Activity. All lines below containing "path" are to be listed.

Dataset entries.
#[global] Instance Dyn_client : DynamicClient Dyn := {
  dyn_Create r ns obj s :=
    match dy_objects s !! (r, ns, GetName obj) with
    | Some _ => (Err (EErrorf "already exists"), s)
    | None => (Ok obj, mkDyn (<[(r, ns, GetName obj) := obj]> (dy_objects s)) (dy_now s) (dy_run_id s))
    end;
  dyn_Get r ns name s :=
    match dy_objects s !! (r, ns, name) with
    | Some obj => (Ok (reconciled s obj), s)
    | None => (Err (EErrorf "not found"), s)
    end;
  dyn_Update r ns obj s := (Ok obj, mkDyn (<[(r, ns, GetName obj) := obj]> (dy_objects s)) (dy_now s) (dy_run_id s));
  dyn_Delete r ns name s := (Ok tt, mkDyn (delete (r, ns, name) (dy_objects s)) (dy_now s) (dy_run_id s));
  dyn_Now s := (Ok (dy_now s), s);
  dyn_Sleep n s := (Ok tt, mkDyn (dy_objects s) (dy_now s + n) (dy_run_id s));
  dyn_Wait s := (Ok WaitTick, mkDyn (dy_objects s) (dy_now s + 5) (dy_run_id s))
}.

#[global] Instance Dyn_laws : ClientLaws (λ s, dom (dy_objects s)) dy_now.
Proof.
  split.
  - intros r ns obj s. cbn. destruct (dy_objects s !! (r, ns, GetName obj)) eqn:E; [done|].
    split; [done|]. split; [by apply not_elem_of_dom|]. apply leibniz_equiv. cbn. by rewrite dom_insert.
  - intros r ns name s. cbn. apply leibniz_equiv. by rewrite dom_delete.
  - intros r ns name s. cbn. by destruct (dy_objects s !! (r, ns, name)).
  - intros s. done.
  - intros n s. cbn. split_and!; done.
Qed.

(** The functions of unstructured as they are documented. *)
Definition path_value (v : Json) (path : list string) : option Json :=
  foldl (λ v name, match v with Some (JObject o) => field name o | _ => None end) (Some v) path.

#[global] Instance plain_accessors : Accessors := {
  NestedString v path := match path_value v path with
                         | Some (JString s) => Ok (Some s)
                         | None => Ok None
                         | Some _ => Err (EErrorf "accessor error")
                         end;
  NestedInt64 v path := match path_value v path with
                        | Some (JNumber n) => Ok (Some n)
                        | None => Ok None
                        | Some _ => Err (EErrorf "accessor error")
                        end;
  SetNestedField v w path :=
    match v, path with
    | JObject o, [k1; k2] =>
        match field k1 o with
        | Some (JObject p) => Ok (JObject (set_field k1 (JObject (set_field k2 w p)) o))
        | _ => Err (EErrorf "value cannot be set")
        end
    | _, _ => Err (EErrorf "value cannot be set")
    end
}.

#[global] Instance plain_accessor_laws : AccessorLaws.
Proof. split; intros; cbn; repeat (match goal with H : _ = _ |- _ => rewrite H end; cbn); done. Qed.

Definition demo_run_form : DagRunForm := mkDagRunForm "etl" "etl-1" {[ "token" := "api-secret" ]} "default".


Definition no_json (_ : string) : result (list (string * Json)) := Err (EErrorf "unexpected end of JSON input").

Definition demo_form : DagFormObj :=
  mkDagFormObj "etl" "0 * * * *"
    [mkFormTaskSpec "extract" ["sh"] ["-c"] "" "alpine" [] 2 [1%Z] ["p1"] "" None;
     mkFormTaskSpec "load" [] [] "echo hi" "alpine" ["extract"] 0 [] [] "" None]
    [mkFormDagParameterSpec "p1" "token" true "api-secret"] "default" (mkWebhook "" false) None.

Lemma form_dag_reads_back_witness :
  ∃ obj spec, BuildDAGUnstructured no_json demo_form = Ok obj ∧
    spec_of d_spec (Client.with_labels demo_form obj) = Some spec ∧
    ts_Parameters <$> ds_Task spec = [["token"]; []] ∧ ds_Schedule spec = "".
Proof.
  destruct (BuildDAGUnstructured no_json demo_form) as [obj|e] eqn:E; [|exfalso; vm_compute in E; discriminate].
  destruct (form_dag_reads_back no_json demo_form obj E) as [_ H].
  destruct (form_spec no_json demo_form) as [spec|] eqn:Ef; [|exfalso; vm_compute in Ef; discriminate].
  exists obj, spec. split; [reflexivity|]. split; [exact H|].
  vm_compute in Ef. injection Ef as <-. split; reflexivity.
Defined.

Exercise answer.
Definition path_value (v : Json) (path : list string) : option Json :=
  foldl (λ v name, match v with Some (JObject o) => field name o | _ => None end) (Some v) path.
  NestedString v path := match path_value v path with
  NestedInt64 v path := match path_value v path with
  SetNestedField v w path :=
    match v, path with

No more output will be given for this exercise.